Undoubtedly, this was the case for me as well when my Vitiligo first started developing. Treatments are most definitely geared towards retaining and restoring the original skin colour to the patient. Of course, as I have mentioned before, in very extreme cases of Vitiligo such as my own, where more than 80% or so of the body is completely de-pigmented, the option to “bleach” the remainder of the original skin colour could be put on the table. Please note that this is not an easily attainable option and most doctors are incredibly wary of suggesting this to their patients as it is indeed irreversible but also there is a question of the psychological effects and therefore the ethical issue of choosing that path.

The automatic assumption, and very rightly so I would imagine, is that every patient wants to retain their original skin colour, because that is the way we were born and that is the way that we know ourselves and how our peers know and identify us. Everything that can be done will be done in the hopes of eliminating, or camouflaging, those pesky and devastating white patches.

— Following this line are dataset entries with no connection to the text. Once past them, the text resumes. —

(* ===== verification/NameStringProps.v ===== *)
(** * Paths, equal names and names in expressions, in memory

    The functions of [NameStrings] against the characters that the strings hold. *)

From Stdlib Require Import ZArith Lia Bool.
From stdpp Require Import base option list numbers gmap.
From S2P Require Import Prelude Memory Nls Unicode UnicodeConvert UnicodeProps NameExpression NameProps NameArrays NameClaims NameStrings.
Open Scope Z_scope.

(** ** Temporary blocks *)

Lemma lookup_unmap n p (m : mem) q : unmap_bytes n p m !! q = if decide (p <= q < p + Z.of_nat n) then None else m !! q.
Proof.
  revert p. induction n as [|n IH]; intros p; cbn [unmap_bytes].
  { rewrite decide_False by lia. done. }
  destruct (decide (q = p)) as [->|Ne].
  - rewrite lookup_delete_eq, decide_True by lia. done.
  - rewrite lookup_delete_ne, IH by done. destruct (decide (p + 1 <= q < p + 1 + Z.of_nat n)).
    + by rewrite decide_True by lia.
    + by rewrite decide_False by lia.
Qed.

Lemma unmap_fresh `{ByteAllocator} m m' n p : 0 <= n ->
  balloc m n = Some p -> same_except m m' p n -> unmap_bytes (Z.to_nat n) p m' = m.
Proof.
  intros Hn Hp Hs. apply map_eq. intros q. rewrite lookup_unmap. case_decide as D.
  - symmetry. apply (balloc_fresh m n p); [done|lia].
  - apply Hs. lia.
Qed.

Lemma holds_fresh `{ByteAllocator} m m' n p s cs :
  balloc m n = Some p -> same_except m m' p n -> holds m s cs -> holds m' s cs.
Proof.
  intros Hp Hs (L & W & Hh). split; [done|]. split; [done|]. rewrite has_lookup in *. intros i b Hi.
  specialize (Hh i b Hi). rewrite Hs; [done|]. destruct (Z.lt_ge_cases (Buffer s + Z.of_nat i) p); [by left|].
  destruct (Z.lt_ge_cases (Buffer s + Z.of_nat i) (p + n)); [|by right].
  by rewrite (balloc_fresh m n p) in Hh by (done || lia).
Qed.

Lemma unmap_unmap n1 p1 n2 p2 m : unmap_bytes n1 p1 (unmap_bytes n2 p2 m) = unmap_bytes n2 p2 (unmap_bytes n1 p1 m).
Proof. apply map_eq. intros q. rewrite !lookup_unmap. repeat case_decide; done. Qed.

(** ** Upper case *)

Section Upcase.

Context (N : NLS) (up : Z -> Z) (tables : upcases N up) `{ByteAllocator}.

Lemma up_wchar c : is_wchar c -> is_wchar (up c).
Proof.
  intros Hc. pose proof (tables c Hc) as E. unfold RtlpUpcaseUnicodeChar in E. destruct (c <? 0x61); [injection E as E; by rewrite <- E|].
  assert (forall x, is_wchar (u16 x)) as W by (intros x; apply Z.mod_pos_bound; lia).
  destruct (c <=? 0x7A); [injection E as E; rewrite <- E; apply W|]. repeat (let o := fresh "o" in destruct (rd _ _) as [o|]; [|done]; cbn [mbind option_bind] in E).
  injection E as E. rewrite <- E. apply W.
Qed.

Lemma CaseLoop_run m d s cs old :
  Forall is_wchar cs -> has m s (wide_bytes cs) -> has m d old -> length old = (2 * length cs)%nat ->
  s + 2 * Z.of_nat (length cs) <= d \/ d + 2 * Z.of_nat (length cs) <= s ->
  exists m', CaseLoop (RtlpUpcaseUnicodeChar N) (length cs) m d s = Some m' /\
    has m' d (wide_bytes (up <$> cs)) /\ same_except m m' d (2 * Z.of_nat (length cs)).
Proof.
  intros W. revert m d s old. induction W as [|c cs Hc W IH]; intros m d s old Hs Hd Ho Dis.
  { exists m. split_and!; [done|done|by intros q]. }
  destruct (ld16_wide m s c cs Hc Hs) as [E Hs']. cbn [length CaseLoop]. rewrite E. cbn [mbind option_bind].
  rewrite (tables c Hc). cbn [mbind option_bind].
  destruct old as [|x [|y old]]; [done|cbn in Ho; lia|]. cbn [length] in Ho, Dis.
  change (x :: y :: old) with ([x; y] ++ old) in Hd. apply has_app in Hd as [Hd1 Hd2]. cbn in Hd2.
  destruct (store_at m d [x; y] (enc 2 (up c)) Hd1 eq_refl) as (m1 & E1 & K1 & S1 & _).
  unfold st16. rewrite E1. cbn [mbind option_bind]. cbn in S1.
  destruct (IH m1 (d + 2) (s + 2) old) as (m' & E2 & K2 & S2); [| |lia|lia|].
  - eapply has_frame; [exact Hs'|exact S1|]. rewrite length_wide_bytes. lia.
  - eapply has_frame; [exact Hd2|exact S1|lia].
  - exists m'. split; [done|]. rewrite fmap_cons, wide_bytes_cons. split.
    + apply has_app. rewrite length_enc. split; [|done]. eapply has_frame; [exact K1|exact S2|]. rewrite length_enc. lia.
    + intros q Hq. cbn [length] in Hq. rewrite S2, S1 by lia. done.
Qed.

Lemma RtlUpcaseUnicodeString_run m d s cs p :
  holds m s cs -> balloc m (Length s) = Some p ->
  exists m', RtlUpcaseUnicodeString N m d s true = Some (STATUS_SUCCESS, mkString (Length s) (Length s) p, m') /\
    holds m' (mkString (Length s) (Length s) p) (up <$> cs) /\ same_except m m' p (Length s).
Proof.
  intros Hs Hp. pose proof (holds_count m s cs Hs) as C. destruct Hs as (L & W & Hs). unfold RtlUpcaseUnicodeString. rewrite Hp, C.
  pose proof (has_fresh m _ p _ _ garbage Hp Hs) as Hs0. pose proof (map_bytes_has (Z.to_nat (Length s)) p garbage m) as G.
  pose proof (map_bytes_same (Z.to_nat (Length s)) p garbage m) as S0. set (m0 := map_bytes _ p garbage m) in *. clearbody m0.
  destruct (CaseLoop_run m0 p (Buffer s) cs _ W Hs0 G) as (m' & E & K & S1).
  { rewrite length_replicate. lia. }
  { destruct cs as [|c cs]; [cbn [length]; lia|]. rewrite <- L.
    pose proof (fresh_disjoint m (Length s) p (Buffer s) _ Hp Hs) as D. rewrite length_wide_bytes in D.
    replace (Z.of_nat (2 * length (c :: cs))) with (Length s) in D by lia. apply D; [rewrite L; cbn [length]; lia|].
    rewrite wide_bytes_cons. intros E%(f_equal length). rewrite length_app, length_enc in E. cbn in E. lia. }
  rewrite E. cbn [mbind option_bind]. exists m'. split; [done|]. split.
  - split; [by rewrite length_fmap|]. split; [|done]. apply Forall_fmap. eapply Forall_impl; [exact W|apply up_wchar].
  - intros q Hq. rewrite S1, S0 by lia. done.
Qed.

Lemma RtlFreeUnicodeString_run m n s : Buffer s <> 0 -> (RtlFreeUnicodeString m n s).2 = unmap_bytes n (Buffer s) m.
Proof. intros H0. unfold RtlFreeUnicodeString. by rewrite (proj2 (Z.eqb_neq _ _)). Qed.

(** ** Equal names *)

Lemma EqualLoop_run f m p q a b : Forall is_wchar a -> Forall is_wchar b -> length a = length b ->
  has m p (wide_bytes a) -> has m q (wide_bytes b) ->
  EqualLoop f (length a) m p q = Some (bool_decide (f <$> a = f <$> b)).
Proof.
  intros Wa. revert p q b. induction Wa as [|x a Hx Wa IH]; intros p q [|y b] Wb Hl Ha Hb; try done.
  inversion Wb; subst. destruct (ld16_wide m p x a) as [E1 K1]; [done|done|]. destruct (ld16_wide m q y b) as [E2 K2]; [done|done|].
  cbn [length EqualLoop]. rewrite E1, E2. cbn [mbind option_bind]. rewrite !fmap_cons.
  destruct (Z.eqb_spec (f x) (f y)) as [E|E]; cbn [negb].
  - rewrite (IH _ _ b) by (done || (simpl in Hl; lia)). f_equal. apply bool_decide_ext. rewrite E. split; [by intros ->|by intros [= ->]].
  - rewrite bool_decide_false; [done|]. by intros [= ? _].
Qed.

Lemma wide_bytes_inj a b : Forall is_wchar a -> Forall is_wchar b -> wide_bytes a = wide_bytes b -> a = b.
Proof.
  intros Wa. revert b. induction Wa as [|x a Hx Wa IH]; intros b Wb E.
  { destruct b as [|y b]; [done|]. apply (f_equal length) in E. by rewrite !length_wide_bytes in E. }
  destruct b as [|y b]; [apply (f_equal length) in E; by rewrite !length_wide_bytes in E|].
  inversion Wb; subst. rewrite !wide_bytes_cons in E. apply app_inj_1 in E as [E1 E2]; [|by rewrite !length_enc].
  f_equal; [|by apply IH]. apply (f_equal dec) in E1. by rewrite !dec_enc in E1.
Qed.

Lemma RtlEqualMemory_run m s t a b : holds m s a -> holds m t b -> length a = length b ->
  RtlEqualMemory m (Buffer s) (Buffer t) (Length s) = Some (bool_decide (a = b)).
Proof.
  intros (L & Wa & Ha) (_ & Wb & Hb) Hl. unfold RtlEqualMemory. unfold has in Ha, Hb. rewrite length_wide_bytes in Ha, Hb.
  replace (Z.to_nat (Length s)) with (2 * length a)%nat by lia. rewrite Ha, Hl, Hb. cbn [mbind option_bind].
  f_equal. apply bool_decide_ext. split; [by apply wide_bytes_inj|by intros ->].
Qed.

(** The characters that are compared. *)
Definition compared (IgnoreCase : bool) (UpcaseTable : option (Z -> Z)) (a : list Z) : list Z :=
  if IgnoreCase then default up UpcaseTable <$> a else a.

(** C25: [FsRtlAreNamesEqual] decides whether two names have the same characters, or the same
    upper case by the table of the caller or that of the system, and frees the temporary
    strings: the memory is the one before, also when a string cannot be allocated, which raises
    the status of the allocation. *)
Theorem names_equal_decides Uninitialized m Name1 Name2 a b IgnoreCase UpcaseTable :
  holds m Name1 a -> holds m Name2 b -> (forall m n, balloc m n <> Some 0) ->
  FsRtlAreNamesEqual N Uninitialized m Name1 Name2 IgnoreCase UpcaseTable
    = Some (Returned (bool_decide (compared IgnoreCase UpcaseTable a = compared IgnoreCase UpcaseTable b)) m) \/
  (IgnoreCase = true /\ UpcaseTable = None /\
   FsRtlAreNamesEqual N Uninitialized m Name1 Name2 IgnoreCase UpcaseTable = Some (Raised STATUS_NO_MEMORY m) /\
   exists m', balloc m' (Length Name1) = None).
Proof.
  intros Ha Hb H0. unfold FsRtlAreNamesEqual, compared. pose proof (proj1 Ha) as La. pose proof (proj1 Hb) as Lb.
  destruct (Z.eqb_spec (Length Name1) (Length Name2)) as [L|L]; cbn [negb].
  2:{ left. rewrite bool_decide_false; [done|]. intros E%(f_equal length). destruct IgnoreCase; rewrite ?length_fmap in E; lia. }
  assert (length a = length b) as Hl by lia. destruct IgnoreCase; [destruct UpcaseTable as [f|]|].
  - left. rewrite (holds_count _ _ _ Ha). destruct Ha as (_ & Wa & Ha), Hb as (_ & Wb & Hb).
    by rewrite (EqualLoop_run f m _ _ a b) by done.
  - destruct (balloc m (Length Name1)) as [p1|] eqn:P1.
    2:{ right. unfold RtlUpcaseUnicodeString. rewrite P1. split_and!; [done..|by exists m]. }
    destruct (RtlUpcaseUnicodeString_run m Uninitialized Name1 a p1 Ha P1) as (m1 & -> & H1 & S1).
    cbn [mbind option_bind negb]. change (NT_SUCCESS STATUS_SUCCESS) with true. cbn [negb].
    pose proof (fun E => H0 _ _ (eq_trans P1 (f_equal Some E))) as N1.
    destruct (balloc m1 (Length Name2)) as [p2|] eqn:P2.
    2:{ right. unfold RtlUpcaseUnicodeString. rewrite P2. cbn [mbind option_bind].
        change (NT_SUCCESS STATUS_NO_MEMORY) with false. cbn [negb]. split; [done|]. split; [done|].
        split; [|exists m1; by rewrite L]. rewrite RtlFreeUnicodeString_run by done. cbn [Buffer].
        do 2 f_equal. apply unmap_fresh; [lia|done|done]. }
    pose proof (fun E => H0 _ _ (eq_trans P2 (f_equal Some E))) as N2. left.
    pose proof (holds_fresh _ _ _ _ _ _ P1 S1 Hb) as Hb1.
    destruct (RtlUpcaseUnicodeString_run m1 Uninitialized Name2 b p2 Hb1 P2) as (m2 & -> & H2 & S2).
    cbn [mbind option_bind]. change (NT_SUCCESS STATUS_SUCCESS) with true. cbn [negb].
    pose proof (holds_fresh _ _ _ _ _ _ P2 S2 H1) as H1'.
    rewrite (RtlEqualMemory_run m2 _ _ _ _ H1' H2) by (by rewrite !length_fmap). cbn [mbind option_bind].
    rewrite !RtlFreeUnicodeString_run by done. cbn [Buffer default]. rewrite unmap_unmap.
    rewrite L at 2. rewrite (unmap_fresh m1 m2 _ p2) by (done || lia). rewrite (unmap_fresh m m1 _ p1) by (done || lia). done.
  - left. by rewrite (RtlEqualMemory_run m _ _ a b) by done.
Qed.

(** ** Names in expressions *)

(** The function on characters and the name that the search is for. *)
Definition searched (IgnoreCase : bool) (UpcaseTable : option (Z -> Z)) (n : list Z) : (Z -> Z) * list Z :=
  match IgnoreCase, UpcaseTable with
  | true, Some f => (f, n)
  | true, None => (fun c => c, up <$> n)
  | false, _ => (fun c => c, n)
  end.

(** C6: equivalence of the back-tracking search with the language of the wild cards, for an
    expression without DOS_STAR and a name without wild cards.  If an expression that begins
    with a star has no backslash, the expression is in upper case as the case-insensitive
    search requires it, both strings are shorter than 2^14 and 2^15 characters, and the sets of
    positions of the search never have more than fourteen elements, then
    [FsRtlIsNameInExpression] returns, stays inside of its arrays whatever was on the stack,
    leaves the memory as it was, and answers TRUE exactly if both are empty or both are not and
    the name is in the language of the expression. *)
Theorem name_in_expression_exact DBG Uninitialized Allocate Stack m Expression Name e n IgnoreCase UpcaseTable :
  holds m Expression e -> holds m Name n -> DOS_STAR ∉ e -> (forall t, e = STAR :: t -> BACKSLASH ∉ t) ->
  Z.of_nat (length e) < 2 ^ 14 -> Z.of_nat (length n) < 2 ^ 15 ->
  let '(f, n') := searched IgnoreCase UpcaseTable n in
  (DBG = true -> Forall (fun c => f c = c) e) ->
  Forall (fun x => wild (f x) = false) n' -> fits f e 14 true n' [0] = true -> length Stack = 16%nat ->
  (IgnoreCase = true -> UpcaseTable = None -> is_Some (balloc m (Length Name)) /\ balloc m (Length Name) <> Some 0) ->
  exists b,
    FsRtlIsNameInExpression N Uninitialized DBG Allocate Stack m Expression Name IgnoreCase UpcaseTable
    = Some (Returned b m) /\
    (b = true <-> (n = [] /\ e = []) \/ (n <> [] /\ e <> [] /\ Language f e n')).
Proof.
  intros He Hn Hds Hb Le Ln. unfold FsRtlIsNameInExpression.
  assert (forall f n', Matches f true e n' <-> Language f e n') as HL
    by (split; [by apply Matches_Language|apply Language_Matches]).
  destruct IgnoreCase; [destruct UpcaseTable as [f|]|]; cbn [searched]; intros Hup Hw Hf Hst Hal; setoid_rewrite <- HL.
  1,3: rewrite (chars_of_run _ _ _ He), (chars_of_run _ _ _ Hn); cbn [mbind option_bind].
  { destruct (FsRtlIsNameInExpressionPrivate_run DBG Allocate true f e n Stack) as (b & E & Hm); try done; [apply He|].
    change (default _ (Some f)) with f. rewrite E. by exists b. }
  { destruct (FsRtlIsNameInExpressionPrivate_run DBG Allocate false (default (fun c => c) UpcaseTable) e n Stack)
        as (b & -> & Hm); try done; [apply He|by exists b]. }
  destruct Hal as [[p Hp] H0]; [done|done|]. destruct (RtlUpcaseUnicodeString_run m Uninitialized Name n p Hn Hp) as (m1 & -> & H1 & S1).
  cbn [mbind option_bind]. change (NT_SUCCESS STATUS_SUCCESS) with true. cbn [negb].
  pose proof (holds_fresh _ _ _ _ _ _ Hp S1 He) as He1.
  rewrite (chars_of_run _ _ _ He1), (chars_of_run _ _ _ H1). cbn [mbind option_bind].
  destruct (FsRtlIsNameInExpressionPrivate_run DBG Allocate false (fun c => c) e (up <$> n) Stack) as (b & -> & Hm);
    try done; [apply He|by rewrite length_fmap|]. exists b. cbn [mbind option_bind Buffer].
  rewrite (proj2 (Z.eqb_neq p 0)) by congruence. rewrite RtlFreeUnicodeString_run by (cbn; congruence). cbn [Buffer].
  rewrite (unmap_fresh m m1 _ p) by (done || (rewrite (proj1 Hn); lia)). split; [done|]. rewrite Hm. destruct n; naive_solver.
Qed.

End Upcase.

After almost twenty years, my skin is now completely one colour. Granted it is not the colour I was born with, nor is it the colour I would choose had I been given the choice at the time, but it is the colour I ended up with. Over the years, I have been asked:

  • ·         What if your colour comes back?
  • ·         Can your colour come back?
  • ·         How would you feel if your colour came back?
  • ·         Do you want your colour to come back?


When I chose not to bleach the remainder of my dark patches (at some point, “dark skin with white patches” changed to “white skin with dark patches”) at the age of twelve, I did not feel mature enough or responsible enough to dictate what colour my skin should be. The thought of doing something to my skin that was irreversible was terrifying to say the least, because at that time, I knew that the possibility of the Vitiligo reversing could indeed happen. I did not want to eliminate the chance of regaining my beautiful brown skin.
That was then and this is now. I always thought that having my original skin colour would solve my problems, being able to tan would stop me getting taunted by others on the beach or in the Caribbean, everything would be fine if I turned back to the way I was.

Now, I am older and just a little bit wiser.

It took me almost two decades to get to this point. Two decades of my life spent adapting to the changes that my body was making. And two decades to finally be a person that I could live with and accept and that others could also accept for who I am. Going through those changes as a child and a teenager was hard – probably the hardest thing a teen can experience – but the truth is, at a young age, you still have that bubble of family and strong support that helps you through moments of weakness. As an older woman, one who is now trying to stand on her own two feet in the world, I don’t know if I could muster that strength from within to experience another two or more decades of my skin changing back.

I don’t think I have what it takes to be that strong again.

I don’t want to be a yoyo every twenty years of having my skin decide between completely black and completely white. It took this much to get here. It took this much to accept being at this point. I don’t think I can do it again.

So, would I like my original colour back? Yes, I would love to know what it feels like to look like I would have without my Vitiligo. But do I want my original colour to come back now? No. As strong as I may have been going through that transition, it was a strength that took a lot out of both me and my family. Looking back on it, I don’t remember how I got through it, all I know is that I did.

I am not a white woman by definition, nor do I believe that being white is better in any way, but I have adapted to make my situation work for me. If I had remained with patches, I would have adapted to make that work for me also, the way so many of you do. Either way, I would adapt. But I don’t think I would have the strength to do it again. When one of my “freckles” or “beauty moles”, as I like to call them, starts to grow, or a new one appears, I get very anxious. I would never try to bleach them (knowing what bleaching entails following a particular incident in 2008), but I do get scared that it might be happening all over again. The irony of course being that it is still happening now because I never stopped being a Vitiligo sufferer! I still have Vitiligo, which people tend to forget!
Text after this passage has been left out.